Roskomnadzor swoją decyzję tłumaczył tym, że to reakcja na "bezprecedensową decyzję, zezwalając na publikowanie informacji zawierających wezwania do przemocy wobec obywateli Rosji".
Dalsza część artykułu pod materiałem wideo
Meta Platforms spółka-matka Facebooka tymczasowo zmieniła politykę dotyczącą mowy nienawiści na Facebooku i Instagramie. Użytkownicy Facebooka i Instagrama z niektórych krajów, m.in. z Ukrainy, Polski i Rosji, mogą — ale tylko w postach dotyczących inwazji Rosji na Ukrainę — nawoływać do przemocy wobec rosyjskich żołnierzy, czy nawet życzyć śmierci Władimirowi Putinowi.
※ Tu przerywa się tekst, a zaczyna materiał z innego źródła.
(* ===== verification/Control.v ===== *)
(** * Control: granting, removing and reaping peers
    (src/internal/control/peers.go)

    Over the interfaces of Peers.v: granting a peer its address and quota,
    removing it, reaping idle ones; the invariant that ties the address pool,
    the WireGuard device and the quotas together, kept by every step whatever
    call fails. *)
From S2P Require Import Prelude Peers IPPool.

(** ** Granting and removing peers (peers.go) *)
Definition DefaultPeerIdleTimeout : Z := 30 * 60 * 1000000000.

Section peers.
Context {W Q : Type} `{WgManager W} `{Enforcer Q}.
Context (range : pool_order) (iface : string).

(** What peerMu protects. *)
Record Peers := mkPeers { p_pool : tunnelIPPool; p_wg : W; p_quota : Q }.

Definition releasePeerResources (pubkey : string) (ps : Peers) : Peers :=
  match ReleasePubkey range pubkey (p_pool ps) with
  | (None, _) => ps
  | (Some ip, pool) => mkPeers pool (p_wg ps) (q_RemoveQuota ip (p_quota ps)).2
  end.

Definition grantPeer (now : Z) (wgPubkey : string) (quotaBytes : Z) (ps : Peers) :
    result (Z * string) string * Peers :=
  let hadAllocation := AllocationForPubkey range wgPubkey (p_pool ps) in
  match Allocate range now wgPubkey (p_pool ps) with
  | (Err e, _) => (Err (StatusServiceUnavailable, "no IPs available: " ++ e)%string, ps)
  | (Ok tunnelIP, pool) =>
      match wg_AddPeer iface (mkPeer wgPubkey "" [(tunnelIP ++ "/32")%string] 0) (p_wg ps) with
      | (Err e, wg1) =>
          let pool1 := match hadAllocation with Some _ => pool | None => Release tunnelIP pool end in
          (Err (StatusInternalServerError, "add peer: " ++ e)%string, mkPeers pool1 wg1 (p_quota ps))
      | (Ok _, wg1) =>
          match q_SetQuota tunnelIP quotaBytes (p_quota ps) with
          | (Err e, q1) =>
              let wg2 := (wg_RemovePeer iface wgPubkey wg1).2 in
              (Err (StatusInternalServerError, "set quota: " ++ e)%string,
               releasePeerResources wgPubkey (mkPeers pool wg2 q1))
          | (Ok _, q1) => (Ok tunnelIP, mkPeers pool wg1 q1)
          end
      end
  end.

(** What DELETE /peers/<key> does under the lock. *)
Definition removePeer (pubkey : string) (ps : Peers) : result string unit * Peers :=
  match wg_RemovePeer iface pubkey (p_wg ps) with
  | (Err e, wg1) => (Err ("remove peer: " ++ e)%string, mkPeers (p_pool ps) wg1 (p_quota ps))
  | (Ok _, wg1) => (Ok tt, releasePeerResources pubkey (mkPeers (p_pool ps) wg1 (p_quota ps)))
  end.

(** ** ReapIdle *)
Definition lastHandshake (stats : list PeerStats) : gmap string Z :=
  foldl (fun m st => <[ps_PublicKey st := ps_LastHandshake st]> m) ∅ stats.

(** How long the peer has been idle: since its last handshake, or since it was
    granted when that is later. *)
Definition idle_for (now : Z) (last : gmap string Z) (e : poolEntry) : Z :=
  let hs := default zero_time (last !! pe_Pubkey e) in
  time_sub now (if pe_Since e <? hs then hs else pe_Since e).

Definition is_idle (idle now : Z) (last : gmap string Z) (e : poolEntry) : bool :=
  negb (idle_for now last e <? idle).

Fixpoint reap_loop (idle now : Z) (last : gmap string Z) (es : list poolEntry) (reaped : Z)
    (ps : Peers) : Z * Peers :=
  match es with
  | [] => (reaped, ps)
  | e :: r =>
      if is_idle idle now last e then
        match removePeer (pe_Pubkey e) ps with
        | (Err _, ps1) => reap_loop idle now last r reaped ps1
        | (Ok _, ps1) => reap_loop idle now last r (reaped + 1) ps1
        end
      else reap_loop idle now last r reaped ps
  end.

(** [now1]: the clock GetPeerStats reads; [now]: the one ReapIdle reads. *)
Definition ReapIdle (idle now1 now : Z) (ps : Peers) : Z * Peers :=
  match wg_GetPeerStats now1 iface (p_wg ps) with
  | Err _ => (0, ps)
  | Ok stats => reap_loop idle now (lastHandshake stats) (Entries range (p_pool ps)) 0 ps
  end.
End peers.
Arguments Peers : clear implicits.

(** ** The invariant of granted peers *)
Section peers_lemmas.
Context {W Q : Type} `{WgManagerLaws W} `{EnforcerLaws Q}.
Context (range : pool_order) (Hrange : fair range) (iface : string).

(** Every device peer holds one slot and uses no other address; every slot's
    peer is on the device and metered. *)
Record peers_ok (ps : Peers W Q) : Prop := {
  po_pool : pool_ok (p_pool ps);
  po_quota : q_ok (p_quota ps);
  po_routes k l : wg_peers iface (p_wg ps) !! k = Some l ->
    exists i, allocated (p_pool ps) !! i = Some k /\ l ⊆ [(addr (p_pool ps) i ++ "/32")%string];
  po_present i k : allocated (p_pool ps) !! i = Some k -> is_Some (wg_peers iface (p_wg ps) !! k);
  po_metered i k : allocated (p_pool ps) !! i = Some k ->
    is_Some (q_limit (p_quota ps) (addr (p_pool ps) i))
}.

(** Removing a peer that is on the device succeeds. *)
Definition removable : Prop :=
  forall k w, is_Some (wg_peers iface w !! k) -> is_ok (wg_RemovePeer iface k w).1 = true.

Definition without (k : string) (ps ps' : Peers W Q) : Prop :=
  subnet (p_pool ps') = subnet (p_pool ps) /\
  wg_peers iface (p_wg ps') = delete k (wg_peers iface (p_wg ps)) /\
  forall i k', allocated (p_pool ps') !! i = Some k' <->
               allocated (p_pool ps) !! i = Some k' /\ k' <> k.

(** Freeing the slot of a peer that is off the device restores the invariant
    for the others. *)
Lemma release_ok k (ps : Peers W Q) :
  pool_ok (p_pool ps) -> q_ok (p_quota ps) ->
  (forall k' l, wg_peers iface (p_wg ps) !! k' = Some l -> k' <> k /\
    exists i, allocated (p_pool ps) !! i = Some k' /\ l ⊆ [(addr (p_pool ps) i ++ "/32")%string]) ->
  (forall i k', allocated (p_pool ps) !! i = Some k' -> k' <> k ->
    is_Some (wg_peers iface (p_wg ps) !! k') /\ is_Some (q_limit (p_quota ps) (addr (p_pool ps) i))) ->
  let ps' := releasePeerResources range k ps in
  peers_ok ps' /\ p_wg ps' = p_wg ps /\ subnet (p_pool ps') = subnet (p_pool ps) /\
  forall i k', allocated (p_pool ps') !! i = Some k' <->
               allocated (p_pool ps) !! i = Some k' /\ k' <> k.
Proof.
  intros Hp Hq Hroutes Hslots. unfold releasePeerResources, ReleasePubkey.
  destruct (slot_of range k (p_pool ps)) as [i|] eqn:Hs.
  - apply (slot_of_Some _ Hrange _ _ _ Hp) in Hs.
    destruct (q_RemoveQuota (addr (p_pool ps) i) (p_quota ps)) as [r q'] eqn:Hrq. simpl.
    apply law_remove_quota in Hrq as (Hq' & _ & Hframe); [|by apply addr_plain|done].
    assert (forall j k', delete i (allocated (p_pool ps)) !! j = Some k' <->
      allocated (p_pool ps) !! j = Some k' /\ k' <> k) as Hdel.
    { intros j k'. rewrite lookup_delete_Some. split; intros [? ?]; split; try done.
      - intros ->. by eapply pool_inj in Hs.
      - intros ->. congruence. }
    split_and!; [|done..|exact Hdel]. split; simpl; [by apply free_ok|done|..].
    + intros k' l Hl. apply Hroutes in Hl as (Hne & j & Hj & Hsub). exists j.
      split; [by apply Hdel|done].
    + intros j k' [Hj Hne]%Hdel. by apply (Hslots j k').
    + intros j k' [Hj Hne]%Hdel. change (addr (free i (p_pool ps)) j) with (addr (p_pool ps) j).
      rewrite Hframe; [by eapply Hslots|by apply addr_plain|].
      intros ->%addr_inj. congruence.
  - pose proof (proj1 (slot_of_None _ Hrange _ _ Hp) Hs) as Hno.
    assert (forall j k', allocated (p_pool ps) !! j = Some k' -> k' <> k) as Hne.
    { intros j k' Hj ->. by apply Hno in Hj. }
    split_and!; [|done..|naive_solver]. split; [done|done|..].
    + intros k' l Hl. by apply Hroutes in Hl as (_ & ?).
    + intros j k' Hj. by eapply Hslots; [|eapply Hne].
    + intros j k' Hj. by eapply Hslots; [|eapply Hne].
Qed.

Lemma removePeer_ok k (ps : Peers W Q) r ps' :
  peers_ok ps -> removePeer range iface k ps = (r, ps') ->
  peers_ok ps' /\ match r with
  | Ok _ => without k ps ps'
  | Err _ => p_pool ps' = p_pool ps /\ p_quota ps' = p_quota ps /\
             wg_peers iface (p_wg ps') = wg_peers iface (p_wg ps)
  end.
Proof.
  intros Hok. unfold removePeer. destruct (wg_RemovePeer iface k (p_wg ps)) as [[[]|e] wg1] eqn:Hrm.
  - intros ?; simplify_eq. apply law_remove_ok in Hrm.
    pose proof (release_ok k (mkPeers (p_pool ps) wg1 (p_quota ps))) as Hrel. simpl in Hrel.
    rewrite Hrm in Hrel. destruct Hrel as (Hok' & Hwg & Hsub & Hal); [apply Hok|apply Hok|..].
    + intros k' l [Hne Hl]%lookup_delete_Some. split; [done|]. by apply (po_routes _ Hok).
    + intros i k' Hi Hne. rewrite lookup_delete_ne by done.
      split; [by eapply po_present|by eapply po_metered].
    + split; [done|]. unfold without. by rewrite Hwg.
  - intros ?; simplify_eq. apply law_remove_err in Hrm. split; [|done].
    destruct Hok as [? ? Hr Hpr ?]. by split; simpl; try rewrite Hrm.
Qed.

(** The peer is gone and the other peers keep their slots. *)
Definition dropped (k : string) (ps ps' : Peers W Q) : Prop :=
  wg_peers iface (p_wg ps') !! k = None /\
  forall i k', allocated (p_pool ps') !! i = Some k' <->
               allocated (p_pool ps) !! i = Some k' /\ k' <> k.

(** The peer holds slot [i], its own if it had one, and nothing else moved. *)
Definition granted (k : string) (bytes : Z) (ip : string) (ps ps' : Peers W Q) : Prop :=
  exists i, ip = addr (p_pool ps') i /\ 2 <= i <= 254 /\
    allocated (p_pool ps') = <[i := k]> (allocated (p_pool ps)) /\
    (allocated (p_pool ps) !! i = Some k \/
     allocated (p_pool ps) !! i = None /\ forall j, allocated (p_pool ps) !! j <> Some k) /\
    wg_peers iface (p_wg ps') !! k = Some [(ip ++ "/32")%string] /\
    q_limit (p_quota ps') ip = Some bytes /\
    forall j k', allocated (p_pool ps) !! j = Some k' -> k' <> k ->
      q_limit (p_quota ps') (addr (p_pool ps) j) = q_limit (p_quota ps) (addr (p_pool ps) j).

Definition unchanged (ps ps' : Peers W Q) : Prop :=
  allocated (p_pool ps') = allocated (p_pool ps) /\ p_quota ps' = p_quota ps /\
  wg_peers iface (p_wg ps') = wg_peers iface (p_wg ps).

Lemma unchanged_ok (ps ps' : Peers W Q) :
  peers_ok ps -> unchanged ps ps' -> subnet (p_pool ps') = subnet (p_pool ps) -> peers_ok ps'.
Proof.
  intros Hok (Ha & Hq & Hw) Hs. destruct Hok as [[? ? ? ?] ? Hr ? Hm]. unfold addr in *.
  split; unfold addr; rewrite ?Ha, ?Hq, ?Hw, ?Hs; try done. by split; rewrite ?Ha, ?Hs.
Qed.

(** The steps of a grant, once a slot was found. *)
Section grant.
Context (ps : Peers W Q) (Hok : peers_ok ps) (k : string) (i : Z) (pool : tunnelIPPool).
Context (Hs : subnet pool = subnet (p_pool ps)) (Hpool : pool_ok pool) (Hi : 2 <= i <= 254).
Context (Ha : allocated pool = <[i := k]> (allocated (p_pool ps))).
Context (Hcase : (allocated (p_pool ps) !! i = Some k /\ allocated pool = allocated (p_pool ps)) \/
                 (allocated (p_pool ps) !! i = None /\ forall j, allocated (p_pool ps) !! j <> Some k)).

Lemma grant_addr j : addr pool j = addr (p_pool ps) j.
Proof. unfold addr. by rewrite Hs. Qed.

Lemma grant_slot j k' : allocated pool !! j = Some k' ->
  (j = i /\ k' = k) \/ (j <> i /\ k' <> k /\ allocated (p_pool ps) !! j = Some k').
Proof.
  intros Hj. rewrite Ha in Hj. apply lookup_insert_Some in Hj as [[<- <-]|[Hne Hj]]; [by left|right].
  split_and!; [done| |done]. intros ->. destruct Hcase as [[Hk _]|[_ Hno]]; [|by apply Hno in Hj].
  apply Hne. by eapply pool_inj; [apply Hok|exact Hk|].
Qed.

Lemma grant_other j k' : allocated (p_pool ps) !! j = Some k' -> k' <> k ->
  j <> i /\ allocated pool !! j = Some k'.
Proof.
  intros Hj Hne. assert (j <> i) as Hji by (intros ->; destruct Hcase as [[? _]|[? _]]; congruence).
  split; [done|]. by rewrite Ha, lookup_insert_ne.
Qed.

Lemma added_routes wg1 :
  wg_AddPeer iface (mkPeer k "" [(addr (p_pool ps) i ++ "/32")%string] 0) (p_wg ps) = (Ok tt, wg1) ->
  (forall k' l, wg_peers iface wg1 !! k' = Some l ->
     exists j, allocated pool !! j = Some k' /\ l ⊆ [(addr pool j ++ "/32")%string]) /\
  (forall j k', allocated pool !! j = Some k' -> is_Some (wg_peers iface wg1 !! k')) /\
  wg_peers iface wg1 !! k = Some [(addr pool i ++ "/32")%string].
Proof.
  intros Hadd. pose proof (law_add_self _ _ _ _ Hadd) as Hself. simpl in Hself.
  split_and!; [| |by rewrite grant_addr].
  - intros k' l Hl. destruct (decide (k' = k)) as [->|Hne].
    + rewrite Hself in Hl. simplify_eq. exists i. by rewrite Ha, lookup_insert_eq, grant_addr.
    + eapply law_add_others in Hadd as (l0 & Hl0 & Hsub); [|by simpl|exact Hl].
      apply (po_routes _ Hok) in Hl0 as (j & Hj & Hsub0). exists j. rewrite grant_addr.
      split; [by apply grant_other|by etrans].
  - intros j k' [[-> ->]|(_ & _ & Hj)]%grant_slot; [by rewrite Hself|].
    eapply law_add_keeps; [exact Hadd|]. by eapply po_present.
Qed.
(** Ecash connects. POST /connect/cashu on a node, against this hub: the
    client is let in only when the hub burned its proofs, fresh ones, for the
    bytes they are worth, and then has its own slot, address and quota of that.
    A refusal leaves the peers as they were and burns nothing, unless the hub
    had accepted and only the grant failed: that burn is not undone. *)
Theorem cashu_connect_outcomes now node c (api : DiscoveryAPI) req (s : Server) pool
    (Hstore : store_ok (da_store api)) (Hred : s_redeemer s = true) (Hpool : s_ipPool s = Some pool)
    (Hok : peers_ok (s_iface s) (peers_of pool s)) (Hrem : removable (s_iface s)) :
  let hub := hub_redeem limits m node c api in
  let api' := hub_after limits m node c api (cq_Proofs req) in
  let burned := exists Ys, proof_Y <$> cq_Proofs req = Some <$> Ys /\ NoDup Ys /\
    (forall y, y ∈ Ys -> y ∉ spent_set (da_store api)) /\
    spent_set (da_store api') = spent_set (da_store api) ∪ list_to_set Ys in
  match handleCashuConnect range now hub (Some req) s with
  | (Some (Reply code r), s') => code = StatusOK /\ burned /\
      exists ip ps', r = mkConnected "connected" (ip ++ "/32") (s_wgPubkey s) (bytes_for (cq_Proofs req)) true /\
        s' = with_peers ps' s /\
        granted (s_iface s) (cq_WGPubkey req) (bytes_for (cq_Proofs req)) ip (peers_of pool s) ps'
  | (Some (Fault code msg), s') =>
      (cashu_checks hub (Some req) = Err (code, msg) /\ s' = s) \/
      (burned /\ exists ps', s' = with_peers ps' s /\
        (code = StatusServiceUnavailable /\ ps' = peers_of pool s /\ Count pool = 253 \/
         code = StatusInternalServerError /\
           (unchanged (s_iface s) (peers_of pool s) ps' \/
            dropped (s_iface s) (cq_WGPubkey req) (peers_of pool s) ps')))
  | (None, _) => False
  end.
Proof.
  cbv zeta. unfold handleCashuConnect. rewrite Hred, Hpool. cbn [negb].
  pose proof (cashu_checks_hub node c api (Some req) Hstore) as Hc.
  destruct (cashu_checks _ _) as [[k bytes]|[code msg]]; [|by left].
  destruct Hc as (req' & Ys & Heq & -> & -> & HY & Hnd & Hnew & Hs). injection Heq as <-.
  unfold GrantCashuPeer. destruct (grantPeer _ _ _ _ _ _) as [r ps'] eqn:Hg.
  apply (grantPeer_ok _ Hrange) in Hg as [_ Hg]; [|done..]. destruct r as [ip|[code msg]].
  - split; [done|]. split; [by exists Ys|]. by exists ip, ps'.
  - right. split; [by exists Ys|]. exists ps'. split; [done|].
    destruct Hg as [(-> & -> & ? & _)|[-> ?]]; [by left|by right].
Qed.
End connecting.

Section connect_twice.
Context {W Q : Type} `{WgManager W} `{Enforcer Q} `{BlindScheme}.
Context `{Bdhke} {S : Type} `{MintStoreLaws S}.
Context (limits : rate_config) (m : Mint) (range : pool_order).

(** No second connection. A proof that connected a client to one node is
    refused by every node, this one included, after any further requests to the
    hub and whatever its Lightning client answers. *)
Theorem ecash_connects_once now1 now2 node1 node2 c1 c2 (api1 api2 : DiscoveryAPI) log
    req1 req2 (s1 s1' s2 : Server) r p1 p2
    (Hstore : store_ok (da_store api1))
    (Hfirst : handleCashuConnect range now1 (hub_redeem limits m node1 c1 api1) (Some req1) s1
                = (Some (Reply StatusOK r), s1'))
    (Hrun : api_run limits m (fun _ => True) (hub_after limits m node1 c1 api1 (cq_Proofs req1)) log api2)
    (Hp1 : p1 ∈ cq_Proofs req1) (Hp2 : p2 ∈ cq_Proofs req2) (Hsame : proof_Y p1 = proof_Y p2) :
  exists code msg, handleCashuConnect range now2 (hub_redeem limits m node2 c2 api2) (Some req2) s2
                     = (Some (Fault code msg), s2).
Proof.
  assert (exists y, proof_Y p1 = Some y /\
    y ∈ spent_set (da_store (hub_after limits m node1 c1 api1 (cq_Proofs req1)))) as (y & Hy & Hin).
  { unfold handleCashuConnect in Hfirst. destruct (negb _); [done|].
    pose proof (cashu_checks_hub limits m node1 c1 api1 (Some req1) Hstore) as Hc.
    destruct (cashu_checks _ _) as [[k bytes]|[]]; [|done].
    destruct Hc as (req' & Ys & [= <-] & _ & _ & HY & _ & _ & ->).
    assert (proof_Y p1 ∈ Some <$> Ys) as (y & Hy & HyY)%list_elem_of_fmap
      by (rewrite <-HY; by apply list_elem_of_fmap_2).
    exists y. split; [done|]. set_solver. }
  assert (ledger_ok (fun _ => True) (da_store (hub_after limits m node1 c1 api1 (cq_Proofs req1))) [] [p1]) as Hled.
  { by eapply ledger_with; [apply hub_after_ok|..]. }
  eapply run_inv in Hled as [Hstore2 _ _ _ (Ys2 & HY2 & _ & Hin2)]; [|exact Hrun].
  unfold handleCashuConnect. destruct (negb (s_redeemer s2)); [by eexists _, _|].
  pose proof (cashu_checks_hub limits m node2 c2 api2 (Some req2) Hstore2) as Hc.
  destruct (cashu_checks _ _) as [[k bytes]|[code msg]]; [|by exists code, msg]. exfalso.
  destruct Hc as (req' & Ys & [= <-] & _ & _ & HY & _ & Hnew & _).
  assert (proof_Y p2 ∈ Some <$> Ys) as (y' & Hy' & HyY)%list_elem_of_fmap
    by (rewrite <-HY; by apply list_elem_of_fmap_2).
  apply (Hnew y'); [done|]. apply Hin2. destruct Ys2 as [|y2 Ys2]; simplify_eq/=.
  assert (y' = y) as -> by congruence. set_solver.
Qed.
End connect_twice.

(** ** A concrete hub *)
Definition no_limit : rate_config := mkRate 0 0.
Definition toy_call : call := mkCallCtx 0 "t1" "1.2.3.4" true.
Definition toy_invoice (st : InvoiceStatus) : Invoice := mkInvoice_ "ph" "lnbc" st 100.
Definition toy_ln (st : InvoiceStatus) : option ln_answers :=
  Some (mkLn (fun _ => Ok (toy_invoice InvoiceOpen)) (fun _ => Ok (toy_invoice st))).
Definition toy_api : DiscoveryAPI := mkApi ∅ toy_db.
Definition toy_quote_call := handleMintQuote no_limit (toy_ln InvoiceOpen) (Some "q"%string)
  (Some (mkQuoteReq 8 "sat")) "" POST toy_call toy_api.
Definition toy_mint_body : option MintRequest := Some (mkMintReq "q" [toy_output 8 5]).
Definition toy_mint_call := handleMintTokens no_limit toy_mint (toy_ln InvoiceSettled) toy_mint_body POST
  toy_call toy_quote_call.2.

Lemma toy_api_ok : store_ok (da_store toy_api).
Proof. apply edb_ok_dec. vm_compute. reflexivity. Qed.

Lemma ecash_funded_witness :
  exists q, quotes (da_store toy_mint_call.2) !! "q"%string = Some q /\ q_PaymentHash q = "ph"%string /\
    q_State q = QuoteIssued /\ 8 <= q_Amount q.
Proof.
  assert (api_run no_limit toy_mint (fun _ => True) toy_api
    (([] ++ []) ++ issued_by toy_mint_body toy_mint_call.1) toy_mint_call.2) as Hrun.
  { assert (honest (fun _ => True) (toy_ln InvoiceOpen) /\ honest (fun _ => True) (toy_ln InvoiceSettled))
      as [Hh1 Hh2] by done.
    refine (ar_snoc _ _ _ _ _ toy_quote_call.2 _ _ (ar_snoc _ _ _ _ [] _ [] _ (ar_nil _ _ _ _) _) _).
    - exact (as_quote no_limit toy_mint _ (toy_ln InvoiceOpen) (Some "q"%string) (Some (mkQuoteReq 8 "sat")) ""
        POST toy_call toy_api toy_quote_call.1 toy_quote_call.2 Hh1 (surjective_pairing toy_quote_call)).
    - exact (as_mint no_limit toy_mint _ (toy_ln InvoiceSettled) toy_mint_body POST toy_call toy_quote_call.2
        toy_mint_call.1 toy_mint_call.2 Hh2 (surjective_pairing toy_mint_call)). }
  destruct (ecash_funded no_limit toy_mint (fun _ => True) toy_api _ _ toy_api_ok (fun _ _ _ _ => I) Hrun) as [_ Hall].
  set (sigs := match toy_mint_call.1 with Some (Reply _ l) => l | _ => [] end).
  assert (("q"%string, sigs) ∈ issues (([] ++ []) ++ issued_by toy_mint_body toy_mint_call.1)) as Hin.
  { replace (issues _) with [("q"%string, sigs)] by (vm_compute; reflexivity). by left. }
  destruct (Hall _ _ Hin) as (q & Hq & _ & Hst & Hle & _).
  replace (wrap_u64 _) with 8 in Hle by (vm_compute; reflexivity).
  exists q. split; [exact Hq|]. split; [|by split].
  assert ((fun q => q_PaymentHash q) <$> (quotes (da_store toy_mint_call.2) !! "q"%string) = Some "ph"%string) as Hp
    by (vm_compute; reflexivity).
  rewrite Hq in Hp. by injection Hp.
Defined.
Taką informację potwierdziła agencja Reuters.
Facebook nałożył też restrykcje na agencję RIA Nowosti, państwowy kanał telewizyjny Zwiezda i portale informacyjne Lenta.ru oraz Gazeta.ru.
Jak informuje portal Wirtualne Media koncern Meta na swoich platformach Facebook, Instagram, Messenger i WhatsApp zablokował w Ukrainie szereg profili, m.in. rosyjskich mediów państwowych. Natomiast Alphabet tymczasowo wyłączył w Ukrainie niektóre narzędzia Google Maps, które dostarczają na żywo informacji o warunkach drogowych i lokalizacji różnych miejsc.
Rosja, walcząc także z mediami, uchwaliła nowe prawo, które wprowadza karę więzienia za rozpowszechnianie informacji o wojsku i wojnie, które władza uzna za fałszywe. Jeżeli dziennikarz podpadnie Kremlowi, to może mu grozić nawet 15 lat pozbawienia wolności. Media w Rosji mają nakaz publikowania informacji tylko i wyłącznie pochodzących ze źródeł rządowych.